Open Access

PileLine: a toolbox to handle genome position information in next-generation sequencing studies

  • Daniel Glez-Peña1Email author,
  • Gonzalo Gómez-López2,
  • Miguel Reboiro-Jato1,
  • Florentino Fdez-Riverola1 and
  • David G Pisano2
BMC Bioinformatics201112:31

DOI: 10.1186/1471-2105-12-31

Received: 4 October 2010

Accepted: 24 January 2011

Published: 24 January 2011

Abstract

Background

Genomic position (GP) files currently used in next-generation sequencing (NGS) studies are always difficult to manipulate due to their huge size and the lack of appropriate tools to properly manage them. The structure of these flat files is based on representing one line per position that has been covered by at least one aligned read, imposing significant restrictions from a computational performance perspective.

Results

PileLine implements a flexible command-line toolkit providing specific support to the management, filtering, comparison and annotation of GP files produced by NGS experiments. PileLine tools are coded in Java and run on both UNIX (Linux, Mac OS) and Windows platforms. The set of tools comprising PileLine are designed to be memory efficient by performing fast seek on-disk operations over sorted GP files.

Conclusions

Our novel toolbox has been extensively tested taking into consideration performance issues. It is publicly available at http://sourceforge.net/projects/pilelinetools under the GNU LGPL license. Full documentation including common use cases and guided analysis workflows is available at http://sing.ei.uvigo.es/pileline.

Background

Nowadays, commercially available NGS technologies are able to generate in a single run millions of DNA short reads producing a gigabasepair (Gbp) scale throughput at relatively low cost [1]. A crucial step in NGS resequencing workflows is the mapping of DNA short reads against a reference genome in order to obtain text files which represent the sequence information by its genomic position (e.g. .pileup, .bed, .gff, .vcf, etc.). In this context, SAMtools [2] is a well-known open-source package able to manipulate Sequence Alignment Map (SAM) files and, amongst other utilities, its variant caller generates a GP file called pileup able to be further analyzed in NGS-based research studies (e.g. DNA or RNA-seq).
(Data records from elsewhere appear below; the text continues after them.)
(* ===== verification/Once.v ===== *)
(** * What a [sync.Once] guards happens once

    A pool of programs in which an operation is only performed by the program that won
    a [sync.Once]: however the programs interleave, it is performed at most once.  The
    clients of this file say which operation is guarded ([isD]), which answers mean
    that the once was won or lost ([won]), and when the once is still fresh.  The
    winner may leave the operation to a program that it starts ([cost]). *)
From Stdlib Require Import Lia.
From stdpp Require Import base list relations.
From S2P Require Import Prelude Prog Link.

Section Once.
Context {E : Type -> Type} {S A : Type}.
Variables (local : local_handler E S) (env : oracle E).
Variable spawns : forall X, E X -> list (prog E A).

(** The guarded operation; the outcome of trying the once, for an operation and its
    answer; operations that no program of the pool performs. *)
Variable isD : forall X, E X -> bool.
Variable won : forall X, E X -> X -> option bool.
Variable banned : forall X, E X -> bool.

(** How many guarded operations the programs that an operation starts may perform. *)
Variable cost : forall X, E X -> nat.
Definition price X (e : E X) : nat := (if isD X e then 1 else 0) + cost X e.

(** An invariant of the state, and what it says of the answers. *)
Variable J : S -> Prop.
Variable adm : forall X, E X -> X -> Prop.
Variable fresh : S -> Prop.

(** At most [n] guarded operations on every path, and no use of the once. *)
Fixpoint crit {B} (n : nat) (p : prog E B) : Prop :=
  match p with
  | Ret _ => True
  | Do e k =>
      banned _ e = false /\ (forall x, won _ e x = None) /\ (price _ e <= n)%nat /\
      forall x, crit (n - price _ e) (k x)
  end.

(** No guarded operation before the once is won, and one at most after. *)
Fixpoint guarded {B} (p : prog E B) : Prop :=
  match p with
  | Ret _ => True
  | Do e k =>
      banned _ e = false /\ price _ e = 0%nat /\
      forall x, adm _ e x ->
        match won _ e x with Some true => crit 1 (k x) | Some false => crit 0 (k x) | None => guarded (k x) end
  end.

Lemma crit_mono {B} (p : prog E B) n m : (n <= m)%nat -> crit n p -> crit m p.
Proof.
  revert n m. induction p as [a|X e k IH]; intros n m Hle; simpl; [done|]. intros (He & Ho & Hp & Hk).
  split_and!; [done | done | lia |]. intros x. apply (IH x (n - price _ e)%nat); [lia | done].
Qed.

Lemma crit_bind {B C} (p : prog E B) (f : B -> prog E C) n m :
  crit n p -> (forall a, crit m (f a)) -> crit (n + m) (bind p f).
Proof.
  revert n. induction p as [a|X e k IH]; intros n; simpl; [intros _ Hf; by apply (crit_mono _ m); [lia|]|].
  intros (He & Ho & Hp & Hk) Hf. split_and!; [done | done | lia |]. intros x.
  replace (n + m - price X e)%nat with (n - price X e + m)%nat by lia. by apply IH.
Qed.

Lemma guarded_bind {B C} (p : prog E B) (f : B -> prog E C) :
  crit 0 p -> (forall a, guarded (f a)) -> guarded (bind p f).
Proof.
  induction p as [a|X e k IH]; simpl; [by intros _ Hf|]. intros (He & Ho & Hp & Hk) Hf.
  split_and!; [done | lia|]. intros x _. rewrite Ho. apply IH; [apply (crit_mono _ (0 - price X e)); [lia | apply Hk] | done].
Qed.

(** A thread may perform [w] more guarded operations. *)
Definition allowed (w : nat) (p : prog E A) : Prop := crit w p \/ w = 0%nat /\ guarded p.

Definition isDc (c : call E) : bool := match c with Call e _ => isD _ e end.
Definition count (s : traced E S) : nat := length (List.filter isDc (trace s)).

Hypothesis H_J : forall X (e : E X) x0 u x u',
  J u -> banned _ e = false -> local X e x0 u = Some (x, u') -> J u' /\ adm X e x.
Hypothesis H_won : forall X (e : E X) x0 u x u',
  won X e x = Some true -> local X e x0 u = Some (x, u') -> fresh u /\ ~ fresh u'.
Hypothesis H_other : forall X (e : E X) x0 u x u',
  banned _ e = false -> local X e x0 u = Some (x, u') -> fresh u' -> fresh u.
Hypothesis H_spawns : forall X (e : E X),
  exists ws, Forall2 (fun w p => crit w p) ws (spawns X e) /\ (sum_list ws <= cost X e)%nat.

Record inv (c : config (E := E) (S := traced E S) A) : Prop := {
  inv_J : J (own (snd c));
  inv_threads : exists ws, Forall2 allowed ws (fst c) /\ (count (snd c) + sum_list ws <= 1)%nat /\
    (fresh (own (snd c)) -> count (snd c) = 0%nat /\ Forall (fun w => w = 0%nat) ws)
}.

Lemma sum_list_insert ws i a b : ws !! i = Some a -> (sum_list (<[i:=b]> ws) + a = sum_list ws + b)%nat.
Proof.
  revert i. induction ws as [|w ws IH]; intros i; [done|]. destruct i as [|i]; simpl; [intros [= ->]; lia|].
  intros H'. specialize (IH i H'). lia.
Qed.

Lemma sum_list_zeros {B} (l : list B) : sum_list (map (fun _ => 0%nat) l) = 0%nat.
Proof. induction l; simpl; lia. Qed.

Lemma sum_list_0 ws : sum_list ws = 0%nat -> Forall (fun w => w = 0%nat) ws.
Proof. induction ws as [|w ws IH]; simpl; [constructor|]. intros Hs. constructor; [lia | apply IH; lia]. Qed.

Lemma sum_list_all0 ws : Forall (fun w => w = 0%nat) ws -> sum_list ws = 0%nat.
Proof. induction 1; simpl; lia. Qed.

Lemma allowed_banned w X (e : E X) k : allowed w (Do e k) -> banned X e = false.
Proof. intros [(He & _)|(_ & He & _)]; exact He. Qed.

(** One operation of one thread, and the weight that is left to it. *)
Lemma allowed_step w X (e : E X) (k : X -> prog E A) u x0 x u' :
  allowed w (Do e k) -> local X e x0 u = Some (x, u') -> adm X e x ->
  exists w', allowed w' (k x) /\
    ((w' + price _ e = w)%nat \/ w = 0%nat /\ w' = 1%nat /\ price _ e = 0%nat /\ fresh u /\ ~ fresh u').
Proof.
  intros [(He & Ho & Hp & Hk)|(-> & He & HD & Hk)] Hl Ha.
  - exists (w - price _ e)%nat. split; [left; apply Hk | left; lia].
  - specialize (Hk x Ha). destruct (won X e x) as [[]|] eqn:Ew.
    + exists 1%nat. split; [by left|]. right. split_and!; try done; by eapply H_won.
    + exists 0%nat. split; [by left | left; lia].
    + exists 0%nat. split; [by right | left; lia].
Qed.

Lemma inv_step c c' : inv c -> pool_step (traced_handler local env) A spawns c c' -> inv c'.
Proof.
  intros [HJ (ws & Hws & Hsum & Hfresh)] (i & Hst). destruct c as [ps s]. unfold step_thread in Hst. simpl in *.
  destruct (ps !! i) as [[|X e k]|] eqn:Ei; try done. unfold traced_handler in Hst.
  destruct (local X e (env X (clock s) e) (own s)) as [[x u']|] eqn:El; [|done].
  injection Hst as <-.
  destruct (Forall2_lookup_r _ _ _ _ _ Hws Ei) as (w & Hw & Ha).
  pose proof (allowed_banned _ _ _ _ Ha) as Hf.
  destruct (H_J _ _ _ _ _ _ HJ Hf El) as [HJ' Hadm].
  destruct (allowed_step w X e k (own s) _ x u' Ha El Hadm) as (w' & Ha' & Hc).
  pose proof (sum_list_insert ws i w w' Hw) as Hs'.
  assert (count {| clock := Datatypes.S (clock s); trace := Call e x :: trace s; own := u' |} =
          ((if isD _ e then 1 else 0) + count s)%nat) as Ec.
  { unfold count. cbn [trace List.filter isDc]. by destruct (isD X e). }
  split; simpl; [done|].
  destruct (H_spawns X e) as (sw & Hsw & Hcost). unfold price in Hc.
  exists (<[i:=w']> ws ++ sw). rewrite Ec, sum_list_with_app. split_and!.
  - apply Forall2_app; [by apply Forall2_insert|]. eapply Forall2_impl; [exact Hsw|]. intros; by left.
  - destruct Hc as [Hc|(-> & -> & Hp & Ho & _)]; [destruct (isD _ e); lia|].
    destruct (Hfresh Ho) as [Hc0 Hz]. rewrite Hc0. pose proof (sum_list_all0 ws Hz). destruct (isD _ e); lia.
  - intros Ho'. destruct Hc as [Hc|(_ & _ & _ & _ & Ho)]; [|done].
    destruct (Hfresh (H_other _ e _ _ _ _ Hf El Ho')) as [Hc0 Hz].
    assert (w = 0%nat) as -> by exact (Forall_lookup_1 _ _ _ _ Hz Hw).
    assert (w' = 0%nat) as -> by lia. split; [destruct (isD _ e); lia|].
    apply Forall_app. split; [by apply Forall_insert|]. apply sum_list_0. lia.
Qed.

(** From a pool whose programs are all guarded, the operation is performed at most
    once. *)
Lemma at_most_once ps u c :
  J u -> Forall guarded ps ->
  rtc (pool_step (traced_handler local env) A spawns) (ps, start u) c -> (count (snd c) <= 1)%nat.
Proof.
  intros HJ Hps Hr.
  assert (inv c) as [_ (ws & _ & Hsum & _)]; [|lia].
  eapply (pool_invariant (traced_handler local env) A spawns inv); [intros c1 c2; apply inv_step | | exact Hr].
  split; simpl; [done|]. exists (map (fun _ => 0%nat) ps). rewrite sum_list_zeros. unfold count. simpl. split_and!.
  - clear -Hps. induction Hps; simpl; constructor; [by right | done].
  - lia.
  - intros _. split; [done|]. by apply Forall_map, Forall_true.
Qed.

End Once.

(** ** The same over a lower component

    The guarded operation of the upper component is a call, and the program behind it
    performs an operation [isDF] of the lower one at most once; nothing else that the
    programs call does. *)
Section Linked.
Context {E F : Type -> Type}.
Variable calls : forall X, E X -> option (prog F X).
Variables (isD : forall X, E X -> bool) (won : forall X, E X -> X -> option bool) (banned : forall X, E X -> bool).
Variable adm : forall X, E X -> X -> Prop.
Variable isDF : forall X, F X -> bool.
(** The operations that the programs perform. *)
Variable P : forall X, E X -> Prop.

Definition free {G : Type -> Type} : forall X, G X -> nat := fun _ _ => 0.

Definition isD_over X (e : over F E X) : bool := match e with Below e => isDF X e | Here _ => false end.
Definition won_over X (e : over F E X) : X -> option bool := match e with Below _ => fun _ => None | Here e => won X e end.
Definition banned_over X (e : over F E X) : bool := match e with Below _ => false | Here e => banned X e end.
Definition adm_over X (e : over F E X) : X -> Prop := match e with Below _ => fun _ => True | Here e => adm X e end.

(** At most [n] of the lower operation on every path. *)
Abbreviation atMost := (crit isDF (fun _ _ _ => None) (fun _ _ => false) free).

Hypothesis H_call : forall X (e : E X) q, P X e -> calls X e = Some q ->
  (forall x, won X e x = None) /\ (forall x, adm X e x) /\ atMost (if isD X e then 1 else 0) q.

Lemma atMost_none {A} (q : prog F A) : all_ops (fun X e => isDF X e = false) q -> atMost 0 q.
Proof. induction q as [a|X e k IH]; simpl; [done|]. intros [He Hk]. unfold price, free. rewrite He. by split_and!; auto. Qed.

Lemma atMost_lift {G : Type -> Type} (g : forall X, G X -> F X) (isDG : forall X, G X -> bool) {A} (q : prog G A) n :
  (forall X (e : G X), isDF X (g X e) = isDG X e) ->
  crit isDG (fun _ _ _ => None) (fun _ _ => false) free n q -> atMost n (lift g q).
Proof.
  intros Hg. revert n. induction q as [a|X e k IH]; intros n; simpl; [done|]. unfold price, free.
  intros (_ & _ & Hp & Hk). rewrite Hg. split_and!; [done | done | done |]. intros x. by apply IH.
Qed.

Lemma crit_below {A} (q : prog F A) n : atMost n q -> crit isD_over won_over banned_over free n (below q).
Proof.
  revert n. induction q as [a|X e k IH]; intros n; simpl; [done|]. intros (_ & _ & Hp & Hk).
  split_and!; [done | done | exact Hp |]. intros x. by apply IH.
Qed.

Lemma crit_link X (e : E X) n :
  P X e -> banned X e = false -> (forall x, won X e x = None) -> (price isD free X e <= n)%nat ->
  crit isD_over won_over banned_over free n (link calls X e).
Proof.
  intros HP Hb Hw Hp. unfold link. destruct (calls X e) as [q|] eqn:Eq.
  - destruct (H_call X e q HP Eq) as (_ & _ & Hq). apply crit_below. apply (crit_mono _ _ _ _ _ (if isD X e then 1 else 0)); [|done].
    unfold price, free in Hp. lia.
  - simpl. split_and!; [done | done | unfold price, free; simpl; lia | done].
Qed.

Lemma crit_linked {A} (p : prog E A) n :
  all_ops P p -> crit isD won banned free n p -> crit isD_over won_over banned_over free n (linked calls p).
Proof.
  revert n. induction p as [a|X e k IH]; intros n; simpl; [done|]. intros [HP HPk] (Hb & Hw & Hp & Hk).
  replace n with (price isD free X e + (n - price isD free X e))%nat by lia.
  apply crit_bind; [by apply crit_link|]. intros x. apply IH; [apply HPk | apply Hk].
Qed.

Lemma guarded_linked {A} (p : prog E A) :
  all_ops P p -> guarded isD won banned free adm p ->
  guarded isD_over won_over banned_over free adm_over (linked calls p).
Proof.
  induction p as [a|X e k IH]; simpl; [done|]. intros [HP HPk] (Hb & Hp & Hk).
  unfold linked. cbn [interp]. destruct (calls X e) as [q|] eqn:Eq.
  - destruct (H_call X e q HP Eq) as (Hw & Ha & _). apply guarded_bind; [by apply crit_link; [..|lia]|].
    intros x. apply IH; [apply HPk|]. specialize (Hk x (Ha x)). by rewrite Hw in Hk.
  - unfold link. rewrite Eq. simpl. split_and!; [done | done|]. intros x Hx. specialize (Hk x Hx).
    destruct (won X e x) as [[]|]; [by apply crit_linked | by apply crit_linked | by apply IH].
Qed.

(** However the steps of both components interleave, the lower operation is performed
    at most once. *)
Context {S T A : Type}.
Variables (lE : local_handler E S) (lF : local_handler F T) (env : oracle (over F E)).
Variables (J fresh : S -> Prop).

Hypothesis H_J : forall X (e : E X) x0 u x u',
  J u -> banned _ e = false -> lE X e x0 u = Some (x, u') -> J u' /\ adm X e x.
Hypothesis H_won : forall X (e : E X) x0 u x u',
  won X e x = Some true -> lE X e x0 u = Some (x, u') -> fresh u /\ ~ fresh u'.
Hypothesis H_other : forall X (e : E X) x0 u x u',
  banned _ e = false -> lE X e x0 u = Some (x, u') -> fresh u' -> fresh u.

Lemma at_most_once_linked (ps : list (prog E A)) t u c :
  J u -> Forall (fun p => all_ops P p /\ guarded isD won banned free adm p) ps ->
  rtc (pool_step (traced_handler (over_local lE lF) env) A (fun _ _ => [])) (map (linked calls) ps, start (t, u)) c ->
  (count (S := T * S) isD_over (snd c) <= 1)%nat.
Proof.
  intros HJ Hps.
  apply (at_most_once (over_local lE lF) env (fun _ _ => []) isD_over won_over banned_over free (fun s => J (snd s)) adm_over
    (fun s => fresh (snd s))); [| | | by exists [] | done |].
  - intros X [e|e] x0 [a b] x [a' b'] HJ1 Hb Hl; cbn in Hl.
    + destruct (lF X e x0 a) as [[y v]|]; [|done]. by injection Hl as <- <- <-.
    + destruct (lE X e x0 b) as [[y v]|] eqn:El; [|done]. injection Hl as <- <- <-. by eapply H_J.
  - intros X [e|e] x0 [a b] x [a' b'] Hw Hl; cbn in Hl; [done|]. destruct (lE X e x0 b) as [[y v]|] eqn:El; [|done].
    injection Hl as <- <- <-. by eapply H_won.
  - intros X [e|e] x0 [a b] x [a' b'] Hb Hl; cbn in Hl.
    + destruct (lF X e x0 a) as [[y v]|]; [|done]. by injection Hl as <- <- <-.
    + destruct (lE X e x0 b) as [[y v]|] eqn:El; [|done]. injection Hl as <- <- <-. by eapply H_other.
  - apply Forall_map. eapply Forall_impl; [exact Hps|]. intros p [Hp Hg]. by apply guarded_linked.
Qed.

End Linked.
As an example, Ding et al. [3] have characterized novel mutations using data analysis workflows that require a comprehensive GP file handling for variant annotation (i.e. to discard known variants such as SNPs) and case-control comparisons. Nevertheless, the management of this type of files is usually cumbersome and inefficient due to both their large size (about 3·109 lines for human genome) and the lack of specific tools able to efficiently manage them from a disk, memory and CPU point of view.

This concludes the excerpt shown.